Exercise brief: From the first line of the data below through the line holding "summary that it", write out each line exactly as it stands.
====== Records for processing
(** X14: the line that announces an issue.  The first script shows the first
    50 code points of the summary and always adds three dots, also to a
    summary that it shows whole.  The second script shows a summary of up to
    45 code points as it is, and of a longer one the first 45 code points
    and three dots: never more than 48. *)
Theorem announcing_line_bounded
    lib net jira_url auth_header total i issue rest created failed keys st :
  (exists shown more,
      stdout (snd (create_jira_issues.main_loop
                     lib net jira_url auth_header (issue :: rest) keys failed st))
      = (stdout st ++ (nl ++ "Creating: " ++ shown ++ "...")%string :: more)%list
      /\ shown = slice_to 50 (summary issue)
      /\ len shown = Nat.min 50 (len (summary issue))
      /\ (len (summary issue) <= 50 -> shown = summary issue))
  /\
  (exists shown more,
      stdout (snd (create_jira_issues_v2.main_loop
                     lib net jira_url auth_header total i (issue :: rest)
                     created failed st))
      = (stdout st
         ++ (nl ++ "[" ++ str_of_nat i ++ "/" ++ str_of_nat total ++ "] "
             ++ shown)%string
         :: more)%list
      /\ len shown <= 48
      /\ (len (summary issue) <= 45 -> shown = summary issue)
      /\ (45 < len (summary issue) ->
          shown = slice_to 45 (summary issue) ++ "..." /\ len shown = 48)).
Proof.
  split.
  - destruct (main_loop_first_line lib net jira_url auth_header issue rest
                keys failed st) as [more E].
    exists (slice_to 50 (summary issue)), more. split; [exact E|].
    split; [reflexivity|]. split; [apply len_slice_to|apply slice_to_all].
  - destruct (main_loop_v2_first_line lib net jira_url auth_header total i issue
                rest created failed st) as [more E].
    unfold heading_v2 in E.
    assert (Hd : len "..." = 3) by reflexivity.
    destruct (Nat.ltb_spec 45 (len (summary issue))) as [Hl|Hl].
    + exists (slice_to 45 (summary issue) ++ "..."), more.
      split; [exact E|].
      assert (len (slice_to 45 (summary issue) ++ "...") = 48)
        by (rewrite len_app, len_slice_to, Hd; lia).
      repeat split; [lia|lia|assumption].
    + exists (summary issue), more.
      split; [exact E|]. repeat split; lia.
Qed.

(** X15: the line that reports a failure.  The first script prints the
    whole detail of the error; the second prints its first 100 code points
    only, so that the end of a long answer of the service is not shown. *)
Theorem failure_line_shows
    lib net jira_url auth_header total i issue created failed keys st error :
  (reports lib
     (answer (attempt lib net) st (create_jira_issues.issue_request
                       lib jira_url auth_header create_jira_issues.PROJECT_KEY
                       issue)) (Failure error) ->
   exists lines,
     stdout (snd (create_jira_issues.main_loop
                    lib net jira_url auth_header [issue] keys failed st))
     = (lines ++ [("  ✗ Failed: " ++ error)%string])%list)
  /\
  (reports lib
     (answer (attempt lib net) st (create_jira_issues_v2.issue_request
                       lib jira_url auth_header create_jira_issues_v2.PROJECT_KEY
                       issue)) (Failure error) ->
   exists lines shown,
     stdout (snd (create_jira_issues_v2.main_loop
                    lib net jira_url auth_header total i [issue]
                    created failed st))
     = (lines ++ [("  ✗ Failed: " ++ shown)%string])%list
     /\ shown = slice_to 100 error
     /\ len shown = Nat.min 100 (len error)
     /\ (len error <= 100 -> shown = error)).
Proof.
  split; intros H.
  - rewrite (main_loop_returns lib net jira_url auth_header [issue]
               [Failure error] keys failed st _ eq_refl)
      by (constructor; [exact (reports_outcome _ _ _ H)|constructor]).
    exists (stdout st ++ [creating_line issue])%list.
    cbn [snd stdout say logs loop_lines combine flat_map attempt_lines fst snd app].
    rewrite <- app_assoc. reflexivity.
  - rewrite (main_loop_v2_returns lib net jira_url auth_header [issue]
               [Failure error] total i created failed st _ eq_refl)
      by (constructor; [exact (reports_outcome _ _ _ H)|constructor]).
    exists (stdout st ++ [heading_v2 total i issue])%list, (slice_to 100 error).
    cbn [snd stdout say logs loop_lines_v2 attempt_lines_v2 app].
    rewrite <- app_assoc.
    repeat split; [apply len_slice_to|apply slice_to_all].
Qed.

Lemma failure_line_shows_witness :
  exists lines,
    stdout (snd (create_jira_issues.main_loop
                   reference (Examples.net_refusing 0)
                   Examples.url Examples.header [Examples.template] [] [] start))
    = (lines ++ [("  ✗ Failed: " ++ "400: " ++ Examples.bad_request_body)%string])%list.
Proof.
  refine (proj1 (failure_line_shows
                   reference (Examples.net_refusing 0)
                   Examples.url Examples.header 1 1 Examples.template [] [] []
                   start ("400: " ++ Examples.bad_request_body)) _).
  reports_as.
Defined.
(** * Lucky-draw engine: number allocator, draw controller and slot machine

    A shallow embedding of the draw logic of [src/App.tsx]
    ([getRandomNumber], [generateRandomNumber], [handleSpinFinished]) and of
    the reveal state machine of [src/components/SlotMachine.tsx], together
    with the properties the specification states about them, and with
    further properties of the same code: the draw cycle of [App], the
    navigation among prizes and winners, the sessions of the slot machine
    in each of its modes, what it displays, and the flicker of [SlotDigit].

    JavaScript numbers are modelled by [num]: an integer of [Z] or [NaN]
    (all quantities of the draw are integers far below 2^53, where the
    arithmetic of doubles is exact).  Strings are [string] (the strings of
    the draw are numerals); the API key, which the operator types and the
    code trims, is the list of its UTF-16 code units.  Arrays are lists, a
    [Set<number>] is a [gset num]. *)

From stdpp Require Import base numbers list strings gmap pretty.
From Stdlib Require Import ZArith Lia Ascii.

(** ** JavaScript values used by the draw logic *)

Module JS.

Inductive num : Type :=
| Int (z : Z)
| NaN.

#[global] Instance num_eq_dec : EqDecision num.
Proof. solve_decision. Defined.

Definition num_to_option (n : num) : option Z :=
  match n with Int z => Some z | NaN => None end.

Definition num_of_option (o : option Z) : num :=
  match o with Some z => Int z | None => NaN end.

#[global] Instance num_countable : Countable num.
Proof.
  apply (inj_countable' num_to_option num_of_option).
  intros [z|]; reflexivity.
Defined.

(** What the code holds where its types say [number]: the value
    [getRandomNumber] returns is an element of the array of the service,
    returned as it is.  It is a number of the model, [null], or any other
    value (a fraction, a string, a boolean, an array, an object), of which
    the code only ever takes the string: [text] is what its [toString()]
    gives.  An integer of a JSON array is [Number (Int z)]. *)
Inductive value : Type :=
| Number (n : num)
| Null
| Other (text : string).

#[global] Instance value_eq_dec : EqDecision value.
Proof. solve_decision. Defined.

(** [Number.prototype.toString()] on the values of the model. *)
Definition toString (n : num) : string :=
  match n with
  | Int z => pretty z
  | NaN => "NaN"
  end.

(** [a % b]: the remainder takes the sign of the dividend; a zero divisor
    gives [NaN]. *)
Definition rem (a b : Z) : num :=
  if (b =? 0)%Z then NaN else Int (Z.rem a b).

Definition add (a : num) (b : Z) : num :=
  match a with Int z => Int (z + b) | NaN => NaN end.

(** Truthiness of a string-or-null value: [null] and the empty string are
    falsy. *)
Definition truthy (s : option string) : bool :=
  match s with
  | Some EmptyString => false
  | Some _ => true
  | None => false
  end.

(** The white space of ECMAScript ([WhiteSpace] and [LineTerminator]), by
    UTF-16 code unit: tab, line feed, vertical tab, form feed, carriage
    return, space, U+00A0, U+1680, U+2000 to U+200A, U+2028, U+2029, U+202F,
    U+205F, U+3000 and U+FEFF.  It is what [trim] strips and [parseInt]
    skips. *)
Definition is_white_unit (u : N) : bool :=
  match u with
  | 9%N | 10%N | 11%N | 12%N | 13%N | 32%N | 160%N | 5760%N
  | 8232%N | 8233%N | 8239%N | 8287%N | 12288%N | 65279%N => true
  | _ => ((8192 <=? u) && (u <=? 8202))%N
  end.

Definition is_white (c : ascii) : bool := is_white_unit (Ascii.N_of_ascii c).

Fixpoint trim_start (s : string) : string :=
  match s with
  | String c s' => if is_white c then trim_start s' else s
  | EmptyString => EmptyString
  end.

(** [String.prototype.trim()], on a string given by its code units. *)
Fixpoint trimStart (s : list N) : list N :=
  match s with
  | u :: s' => if is_white_unit u then trimStart s' else s
  | [] => []
  end.

Definition trimEnd (s : list N) : list N := rev (trimStart (rev s)).

Definition trim (s : list N) : list N := trimEnd (trimStart s).

(** The code units of a string of the model. *)
Fixpoint units (s : string) : list N :=
  match s with
  | String c s' => Ascii.N_of_ascii c :: units s'
  | EmptyString => []
  end.

Definition digit_value (c : ascii) : option Z :=
  let n := Ascii.N_of_ascii c in
  if ((48 <=? n) && (n <=? 57))%N then Some (Z.of_N n - 48)%Z else None.

(** The digits read by [parseInt(_, 10)]: the longest prefix of decimal
    digits, accumulated from the left; [None] when there is no digit. *)
Fixpoint parse_digits (acc : option Z) (s : string) : option Z :=
  match s with
  | String c s' =>
      match digit_value c with
      | Some d => parse_digits (Some (from_option id 0%Z acc * 10 + d)%Z) s'
      | None => acc
      end
  | EmptyString => acc
  end.

(** [parseInt(s, 10)]: leading white space, an optional sign, then
    digits; [NaN] when no digit follows. *)
Definition parseInt (s : string) : num :=
  match trim_start s with
  | String "-"%char s' => num_of_option (Z.opp <$> parse_digits None s')
  | String "+"%char s' => num_of_option (parse_digits None s')
  | s' => num_of_option (parse_digits None s')
  end.

(** [String.prototype.padStart(targetLength, padString)]. *)
Fixpoint filler (n : nat) (pad cur : string) : string :=
  match n with
  | O => EmptyString
  | S n' =>
      match cur with
      | String c cur' => String c (filler n' pad cur')
      | EmptyString =>
          match pad with
          | String c pad' => String c (filler n' pad pad')
          | EmptyString => EmptyString
          end
      end
  end.

Definition padStart (s : string) (targetLength : nat) (padString : string)
  : string :=
  if (targetLength <=? String.length s)%nat then s
  else match padString with
       | EmptyString => s
       | _ => filler (targetLength - String.length s) padString padString
                +:+ s
       end.

(** [arr[i] = v] on a copy of [arr]: inside the array the element is
    replaced, beyond its end the array grows (the skipped positions are
    holes, which read as falsy: [false] here). *)
Definition set_index (arr : list bool) (i : nat) (v : bool) : list bool :=
  if (i <? length arr)%nat then <[i:=v]> arr
  else arr ++ replicate (i - length arr) false ++ [v].

(** [arr[i]] used as a condition: [undefined] is falsy. *)
Definition at_index (arr : list bool) (i : nat) : bool :=
  from_option id false (arr !! i).

(** [Array(n).fill(v)]. *)
Definition fill (n : nat) (v : bool) : list bool := replicate n v.

(** [arr.every(s => s)] and [arr.some(s => s)]. *)
Definition every (arr : list bool) : bool := forallb id arr.
Definition some (arr : list bool) : bool := existsb id arr.

End JS.


(** ** The number allocator ([src/App.tsx]) *)

Module Allocator.
Import JS.

Inductive RandomSource : Type :=
| LOCAL
| RANDOM_ORG.

Record GlobalSettings : Type := {
  minNumber : Z;
  maxNumber : Z;
  excludePreviousWinners : bool;
  randomSource : RandomSource;
  randomOrgApiKey : option (list N)
}.

Record Winner : Type := {
  wid : string;
  prizeId : string;
  prizeName : string;
  number : string;
  timestamp : Z
}.

(** *** The outside world

    What the remote service answers to the successive requests and what
    [crypto.getRandomValues] delivers at the successive calls.  A [Meter]
    counts the requests and the draws made so far. *)

(** What [response.json()] resolves to, as far as the code looks at it:
    [null], or a value with [error] truthy or not and with
    [result?.random?.data] an array ([Some]) or anything else ([None]).
    The elements of the array are any values of JSON: the code does not
    look at what they are. *)
Inductive JsonData : Type :=
| JNull
| JObject (error : bool) (data : option (list value)).

(** The body of a response: JSON or not. *)
Inductive Body : Type :=
| NotJson
| Json (d : JsonData).

(** What becomes of a request: a transport error, or a response that
    arrives [latency] milliseconds after the request. *)
Inductive FetchOutcome : Type :=
| NetworkError
| Response (latency : Z) (body : Body).

Record World : Type := {
  entropy : nat -> Z;
  remote : nat -> FetchOutcome
}.
(** * quiz-bot: the quiz session state machine of [app.py]

    A shallow embedding of [src/app.py]: the registry [user_states], the
    question loader, the three handlers ([start_quiz], [ask_question],
    [handle_answer]) and the body of the polling loop of [main], followed
    by the properties of the session state machine.

    Conventions of the embedding.
    - Python values that come out of [json.load] are terms of [json].
    - A Python exception is a constructor of [exn]; pure operations that may
      raise return [py A = exn + A], stateful code runs in the monad [M],
      whose outcome is either [Ret] or [Raise], both with the state reached.
      Nothing in [main] catches an exception, so a [Raise] that leaves a
      handler ends the process.
    - The Messaging Gateway is modelled by the requests the code issues, in
      order ([outbox]).  [send_message] swallows transport errors, so the
      transport's answer has no influence on the rest of the program.
    - [logging] calls are not modelled. *)

From Stdlib Require Import ZArith QArith String List Sorted Lia.
From stdpp Require Import base option list gmap strings.
Import ListNotations.

Local Open Scope string_scope.
Local Open Scope list_scope.
Local Open Scope Z_scope.

(** ** Python values *)

(** What [json.load] returns.  A number is kept as the rational it denotes
    (the code only ever tests a number for truth).  An object is the list of
    its members in insertion order; it stands for the [dict] built by the
    parser, whose keys are distinct. *)
#[warnings="-register-all"]
Inductive json : Type :=
| JNull
| JBool (b : bool)
| JNum (q : Q)
| JStr (s : string)
| JArr (items : list json)
| JObj (members : list (string * json)).

(** The exceptions that can occur in the modelled code. *)
Inductive exn : Type :=
| KeyError
| IndexError
| TypeError
| FileNotFoundError
| JSONDecodeError
| PermissionError
| UnicodeDecodeError.

(** A pure Python computation: [inl e] raises [e], [inr a] returns [a]. *)
Definition py (A : Type) : Type := (exn + A)%type.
============
Exercise result:
(** X14: the line that announces an issue.  The first script shows the first
    50 code points of the summary and always adds three dots, also to a
    summary that it shows whole.  The second script shows a summary of up to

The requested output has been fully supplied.